M. Anzala exhorte les pays d'Afrique de l'Est à se réunir et à négocier des vaccins pour sauver des vies, en particulier chez les personnes âgées.
« Avec l'âge, la mortalité augmente, même sans les comorbidités », a-t-il déclaré. « La protection des personnes âgées et de celles qui présentent des comorbidités est vitale car nous savons qu'une fois qu'elles sont infectées, l'issue est critique. »
M. Anzala a appelé les médias à ne partager avec le public que des informations crédibles et vérifiées par des experts. « Nous avons vu certaines maisons de presse diffuser de la propagande, provoquant peur et anxiété », a-t-il déclaré. « Cela a entraîné une recrudescence des cas de maladies mentales. »
Les vaccins qui montrent maintenant leur efficacité sauveront des vies et arrêteront la transmission du virus, a déclaré M. Anzala, et les scientifiques qui y travaillent sont de solides professionnels.
Les trois premiers candidats vaccins sont fondés sur des plate-formes qui ont été utilisées auparavant. Toutefois, les candidats vaccins font face à des intérêts concurrents, tels que la rapidité et la sécurité.
« Nous voulons des interventions pharmaceutiques parce que nous savons qu'un vaccin particulier fonctionnera correctement », a-t-il ajouté, avertissant que les infections se poursuivront si rien ne change, c'est-à-dire si les gens ne respectent pas les mesures non pharmaceutiques (port du masque, distanciation sociale) qui ont été mises en place.
L'Afrique de l'Est devrait opter pour un consortium Covid-19 car les experts continuent d'étudier ces vaccins et de voir lesquels sont les plus appropriés pour les populations africaines, a-t-il conseillé.
L'Afrique du Sud et le Kenya ont participé aux essais de vaccins de l'université d'Oxford. M. Anzala a déclaré qu'il serait également approprié de tester les vaccins Pfizer et Moderna afin de mieux comprendre leurs performances dans un contexte africain.

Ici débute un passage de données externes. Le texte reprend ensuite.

Lemma before_same {A} (p : M -> A) (m : M) l : (forall m id a, p (act m id a) = p m) ->
  p (before_erase m l) = p (m <| connected_link_ids_ ::= fun ids => ids ∖ {[link_id l]} |>).
Proof.
  intros Hp. unfold before_erase. cbv zeta. set (m1 := m <| connected_link_ids_ ::= _ |>). set (m2 := match ml_conn l with Some _ => _ | None => m1 end).
  assert (E2 : p m2 = p m1) by (unfold m2; destruct (ml_conn l); [|done]; destruct (ml_backed l); [done|by apply acts_same]).
  set (m3 := match ml_carrier l with Some _ => _ | None => m2 end). assert (E3 : p m3 = p m2) by (unfold m3; destruct (ml_carrier l); [apply Hp|done]).
  destruct (ml_has_mux l); [rewrite acts_same, orphan_same by done|]; congruence.
Qed.
Lemma before_ids (m : M) l id' : keyed (table_ m) -> by_id_ (table_ m) !! link_id l = Some l ->
  exists l', tl_key l' = tl_key l /\ tl_peer l' = tl_peer l /\ tl_transport l' = tl_transport l
    /\ by_id_ (table_ (before_erase m l)) !! id'
       = if decide (id' = link_id l) then Some l'
         else (fun x => if ml_has_mux l && orphaned (link_id l) x then ml_do ActOrphanCarrier x else x) <$> by_id_ (table_ m) !! id'.
Proof.
  intros Hk Hl. unfold before_erase. cbv zeta. set (m1 := m <| connected_link_ids_ ::= _ |>). set (m2 := match ml_conn l with Some _ => _ | None => m1 end).
  assert (H2' : exists l1, (tl_handle l1 = tl_handle l /\ tl_key l1 = tl_key l /\ tl_peer l1 = tl_peer l /\ tl_transport l1 = tl_transport l)
            /\ forall i, by_id_ (table_ m2) !! i = if decide (i = link_id l) then Some l1 else by_id_ (table_ m) !! i).
  { assert (Hsame : forall i, by_id_ (table_ m1) !! i = if decide (i = link_id l) then Some l else by_id_ (table_ m) !! i).
    { intros i. case_decide as Hd; [by subst i|done]. }
    unfold m2. destruct (ml_conn l) as [conn|]; [|by exists l]. destruct (ml_backed l); [by exists l|]. set (todo := _ ++ _).
    exists (do_all todo l). split; [apply do_all_keeps|]. intros i. rewrite acts_ids, Hsame. by case_decide. }
  clearbody m2. destruct H2' as (l1 & Hl1 & Hm2). set (m3 := match ml_carrier l with Some _ => _ | None => m2 end).
  assert (H3' : exists l2, (tl_handle l2 = tl_handle l /\ tl_key l2 = tl_key l /\ tl_peer l2 = tl_peer l /\ tl_transport l2 = tl_transport l)
            /\ forall i, by_id_ (table_ m3) !! i = if decide (i = link_id l) then Some l2 else by_id_ (table_ m) !! i).
  { unfold m3. destruct (ml_carrier l); [|by exists l1]. exists (ml_do ActReleaseCarrier l1). destruct Hl1 as (E1 & E2 & E3 & E4).
    rewrite ml_do_handle, ml_do_key, ml_do_peer, (kp_transport _ _ (ml_do_keeps ActReleaseCarrier l1)). split; [done|].
    intros i. rewrite act_ids, Hm2. by case_decide. }
  clearbody m3. clear m2 Hm2 l1 Hl1. destruct H3' as (l2 & (E1 & E2 & E3 & E4) & Hm3).
  assert (Hk3 : keyed (table_ m3)).
  { intros i x. rewrite Hm3. case_decide as Hd; [intros [= <-]; unfold link_id in *; congruence|apply Hk]. }
  destruct (ml_has_mux l); cbn [andb].
  - set (l3 := do_all [ActClearProtocolHandlers; ActDetachChannels] l2). exists l3.
    destruct (do_all_keeps [ActClearProtocolHandlers; ActDetachChannels] l2) as (_ & F2 & F3 & F4). fold l3 in F2, F3, F4.
    split_and!; [congruence..|].
    rewrite acts_ids, orphan_ids by done. rewrite Hm3. destruct (decide (id' = link_id l)) as [->|Hd].
    + cbn. by rewrite Z.eqb_refl.
    + by rewrite (proj2 (Z.eqb_neq _ _) Hd).
  - exists l2. split_and!; [done..|]. rewrite Hm3. case_decide; [done|]. by destruct (_ !! id').
Qed.
Lemma verify_same {A} (p : M -> A) (m : M) id alive : (forall m e, p (log e m) = p m) ->
  (forall m, p (m <| verify_waiters_ ::= delete id |>) = p m) -> p (AnswerVerifyWaiters m id alive) = p m.
Proof. intros Hl Hv. unfold AnswerVerifyWaiters. destruct (_ !! id); [by rewrite Hl, Hv|done]. Qed.
(** After it, neither table nor book nor dials change. *)
Lemma after_same {A} (p : M -> A) (m : M) l reason : (forall m e, p (log e m) = p m) ->
  (forall m f, p (m <| verify_waiters_ ::= f |>) = p m) -> (forall m f, p (m <| nested_waiters_ ::= f |>) = p m) ->
  p (after_erase m l reason) = p (before_erase m l <| table_ ::= fun t => EraseById t (link_id l) |>).
Proof.
  intros Hl Hv Hn. unfold after_erase. cbv zeta. rewrite verify_same by auto. rewrite emit_same by done.
  set (m1 := if ml_has_mux l then _ else _). assert (E1 : p m1 = p (before_erase m l <| table_ ::= fun t => EraseById t (link_id l) |>)).
  { unfold m1. destruct (ml_has_mux l); [apply Hl|done]. }
  destruct (_ !! link_id l); [by rewrite Hl, Hn|done].
Qed.

Lemma erase_indexes (t : LinkTable L) id l : by_id_ t !! id = Some l ->
  (forall key id', by_dial_key_ t !! key = Some id' -> exists x, by_id_ t !! id' = Some x /\ tl_key x = key) ->
  (forall key, by_dial_key_ (EraseById t id) !! key <> Some id)
  /\ (tl_peer l <> ""%string -> match tl_transport l with
                               | Adp => pp_adp (Presence (EraseById t id) (tl_peer l)) <> Some id
                               | Carrier => pp_carrier (Presence (EraseById t id) (tl_peer l)) <> Some id
                               end).
Proof.
  intros Hl Hkeys. unfold EraseById. rewrite Hl. cbv zeta. set (t1 := if bool_decide _ then _ else t).
  assert (H1' : by_peer_ t1 = by_peer_ t /\ forall key, by_dial_key_ t1 !! key <> Some id).
  { unfold t1. case_bool_decide as Hb; split; try done; cbn; intros key Hkey.
    - apply lookup_delete_Some in Hkey as [Hne Hkey]. destruct (Hkeys _ _ Hkey) as (x & Hx & Hxk). congruence.
    - destruct (Hkeys _ _ Hkey) as (x & Hx & Hxk). congruence. }
  clearbody t1. destruct H1' as [Ep Hk]. set (t2 := if bool_decide _ then t1 else _). split.
  - intros key. cbn. unfold t2. case_bool_decide; [apply Hk|]. destruct (ClearPresence_same t1 (tl_peer l) (tl_transport l) id) as (_ & _ & ->). apply Hk.
  - intros Hp. cbn. unfold t2. rewrite bool_decide_false by done. unfold ClearPresence, Presence. cbn.
    destruct (by_peer_ t1 !! tl_peer l) as [p|] eqn:Hpres.
    + set (p' := match tl_transport l with
                 | Carrier => if bool_decide (pp_carrier p = Some id) then p <| pp_carrier := None |> else p
                 | Adp => if bool_decide (pp_adp p = Some id) then p <| pp_adp := None |> else p
                 end).
      assert (Hp' : match tl_transport l with Adp => pp_adp p' <> Some id | Carrier => pp_carrier p' <> Some id end).
      { unfold p'. destruct (tl_transport l); case_bool_decide; done. }
      cbv zeta. destruct (_ && _); cbn; [rewrite lookup_delete_eq|rewrite lookup_insert_eq; done]. by destruct (tl_transport l).
    + rewrite Hpres. by destruct (tl_transport l).
Qed.

(** What became of those who waited for the link. *)
Definition posts_to (m m' : M) (id : Z) : Prop :=
  nested_waiters_ m' !! id = None /\ verify_waiters_ m' !! id = None
  /\ (forall ws, nested_waiters_ m !! id = Some ws ->
        MgPostWaiters ws (LinkCb_error MgrTransportFailed "amp link: nested link dropped") ∈ mgr_log m')
  /\ (forall ws, verify_waiters_ m !! id = Some ws -> MgPostVerify ws false ∈ mgr_log m').
Lemma after_posts (m : M) l reason : posts_to m (after_erase m l reason) (link_id l).
Proof.
  set (id := link_id l). set (m0 := before_erase m l <| table_ ::= fun t => EraseById t id |>).
  assert (E0 : forall A (p : M -> A), (forall m id a, p (act m id a) = p m) -> (forall m f, p (m <| table_ ::= f |>) = p m)
             -> (forall m f, p (m <| connected_link_ids_ ::= f |>) = p m) -> p m0 = p m).
  { intros A p P1 P2 P3. unfold m0. by rewrite P2, before_same. }
  pose proof (E0 _ nested_waiters_ ltac:(done) ltac:(done) ltac:(done)) as En.
  pose proof (E0 _ verify_waiters_ ltac:(done) ltac:(done) ltac:(done)) as Ev.
  unfold after_erase. cbv zeta. fold id. fold m0. set (m1 := if ml_has_mux l then _ else m0).
  assert (E1 : nested_waiters_ m1 = nested_waiters_ m /\ verify_waiters_ m1 = verify_waiters_ m) by (unfold m1; by destruct (ml_has_mux l)).
  clearbody m1. clear m0 E0 En Ev. destruct E1 as [En Ev]. set (m2 := match nested_waiters_ m1 !! id with Some _ => _ | None => m1 end).
  assert (E2 : verify_waiters_ m2 = verify_waiters_ m /\ nested_waiters_ m2 !! id = None
            /\ forall ws, nested_waiters_ m !! id = Some ws ->
                 MgPostWaiters ws (LinkCb_error MgrTransportFailed "amp link: nested link dropped") ∈ mgr_log m2).
  { unfold m2. rewrite En. destruct (nested_waiters_ m !! id) as [ws|] eqn:Hn; [|by rewrite En].
    split_and!; [done|cbn; by apply lookup_delete_eq|]. intros ws' [= <-]. cbn. apply elem_of_app. right. by left. }
  clearbody m2. destruct E2 as (E2v & E2n & E2l). unfold posts_to. rewrite <- E2v.
  set (m3 := EmitLinkEvent walk_ids m2 _). assert (E3 : nested_waiters_ m3 = nested_waiters_ m2 /\ verify_waiters_ m3 = verify_waiters_ m2
             /\ mgr_log m2 `prefix_of` mgr_log m3).
  { unfold m3, EmitLinkEvent. destruct (walk_ids _ _).*2; [done|]. split_and!; [done|done|]. by eexists. }
  clearbody m3. destruct E3 as (E3n & E3v & more & E3l). rewrite <- E3v. unfold AnswerVerifyWaiters.
  destruct (verify_waiters_ m3 !! id) as [ws|] eqn:Hv.
  - cbn. split_and!; [by rewrite E3n|by apply lookup_delete_eq| |].
    + intros ws' Hws. rewrite E3l. apply elem_of_app. left. apply elem_of_app. left. by apply E2l.
    + intros ws' [= <-]. apply elem_of_app. right. by left.
  - split_and!; [by rewrite E3n|done| |done]. intros ws' Hws. rewrite E3l. apply elem_of_app. left. by apply E2l.
Qed.
Lemma EraseById_ids (t : LinkTable L) id id' : by_id_ (EraseById t id) !! id' = if decide (id' = id) then None else by_id_ t !! id'.
Proof.
  unfold EraseById. destruct (by_id_ t !! id) as [l|] eqn:Hl; cbv zeta.
  - set (t1 := if bool_decide _ then _ else t). assert (E1 : by_id_ t1 = by_id_ t) by (unfold t1; by case_bool_decide).
    set (t2 := if bool_decide _ then t1 else _). assert (E2 : by_id_ t2 = by_id_ t).
    { unfold t2. case_bool_decide; [done|]. by destruct (ClearPresence_same t1 (tl_peer l) (tl_transport l) id) as (_ & -> & _). }
    cbn. rewrite E2. case_decide as Hd; [subst; apply lookup_delete_eq|by apply lookup_delete_ne].
  - case_decide; [by subst|done].
Qed.

(** C23: dropping a link takes away what names it, and only that.  The link goes from
    the table: no id and no dial key finds it, its peer's presence forgets it, and
    nobody is left to wait for it: who waited for a nested link is told it failed,
    and who asked whether it is alive is told it is not.  The other links are as
    they were, but for the carriers in its multiplexer, which learn that it is
    gone.  But a dial it was the link of is not ended: the callbacks that wait for
    the key and the count of dials under way stay as they were. *)
Theorem drop_link_now (m : M) (l : L) (reason : LinkDropReason) :
  keyed (table_ m) -> by_id_ (table_ m) !! link_id l = Some l ->
  (forall key id, by_dial_key_ (table_ m) !! key = Some id -> exists x, by_id_ (table_ m) !! id = Some x /\ tl_key x = key) ->
  let m' := DropLinkNow walk_ids m l reason in
  let t' := table_ m' in
  by_id_ t' !! link_id l = None /\ (forall key, by_dial_key_ t' !! key <> Some (link_id l))
  /\ (tl_peer l <> ""%string -> match tl_transport l with
                               | Adp => pp_adp (Presence t' (tl_peer l)) <> Some (link_id l)
                               | Carrier => pp_carrier (Presence t' (tl_peer l)) <> Some (link_id l)
                               end)
  /\ (forall id, id <> link_id l -> by_id_ t' !! id
        = (fun x => if ml_has_mux l && orphaned (link_id l) x then ml_do ActOrphanCarrier x else x) <$> by_id_ (table_ m) !! id)
  /\ link_id l ∉ connected_link_ids_ m' /\ posts_to m m' (link_id l)
  /\ inflight_associations_ m' = inflight_associations_ m /\ concurrent_dials_ (book_ m') = concurrent_dials_ (book_ m).
Proof.
  intros Hk Hl Hkeys. cbv zeta. rewrite drop_split.
  assert (Et : table_ (after_erase m l reason) = EraseById (table_ (before_erase m l)) (link_id l)) by (by rewrite (after_same table_)).
  assert (Es : forall A (p : M -> A), (forall m e, p (log e m) = p m) -> (forall m f, p (m <| verify_waiters_ ::= f |>) = p m) ->
             (forall m f, p (m <| nested_waiters_ ::= f |>) = p m) -> (forall m f, p (m <| table_ ::= f |>) = p m) ->
             (forall m id a, p (act m id a) = p m) ->
             p (after_erase m l reason) = p (m <| connected_link_ids_ ::= fun ids => ids ∖ {[link_id l]} |>)).
  { intros A p P1 P2 P3 P4 P5. by rewrite (after_same p), P4, (before_same p). }
  assert (Ed : by_dial_key_ (table_ (before_erase m l)) = by_dial_key_ (table_ m)) by (by rewrite (before_same (fun m => by_dial_key_ (table_ m)))).
  destruct (before_ids m l (link_id l) Hk Hl) as (l' & Ek & Ep & Etr & Hl'). rewrite decide_True in Hl' by done.
  destruct (erase_indexes (table_ (before_erase m l)) (link_id l) l' Hl') as [Hnokey Hnopeer].
  { intros key id. rewrite Ed. intros (x & Hx & Hxk)%Hkeys. destruct (before_ids m l id Hk Hl) as (l2 & Ek2 & _ & _ & Hid).
    case_decide as Hd; [subst id; exists l2; split; [done|congruence]|]. rewrite Hid, Hx. eexists. split; [done|].
    destruct (_ && _); [by rewrite ml_do_key|done]. }
  rewrite Et, Ep, Etr in *. split_and!; [by rewrite EraseById_ids, decide_True|exact Hnokey|exact Hnopeer| | |apply after_posts| |].
  - intros id Hd. rewrite EraseById_ids, decide_False by done. destruct (before_ids m l id Hk Hl) as (x & _ & _ & _ & ->). by rewrite decide_False.
  - rewrite (Es _ connected_link_ids_) by done. cbn. set_solver.
  - by rewrite (Es _ inflight_associations_).
  - by rewrite (Es _ book_).
Qed.
End Drop.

Une question clé est de savoir comment adapter les vaccins aux cadres de distribution existants en Afrique, a-t-il dit. Par exemple, les congélateurs qui peuvent stocker certains vaccins à la température requise de -70 degrés Celsius ne sont pas courants en Afrique.
Le principal défi sera la distribution et l'administration et pas nécessairement le coût du dosage par personne, a-t-il dit.
« Si tout se passe bien, je vois que vers la fin du premier trimestre 2021, deux vaccins qui sont en première ligne pourraient être disponibles, mais cela pourrait être accéléré si les pays africains commençaient à budgétiser l'achat des vaccins », a déclaré M. Anzala. Il a indiqué que l'Union africaine est intéressée à négocier pour financer l'accès aux vaccins sans nécessairement dépendre de la communauté de donateurs.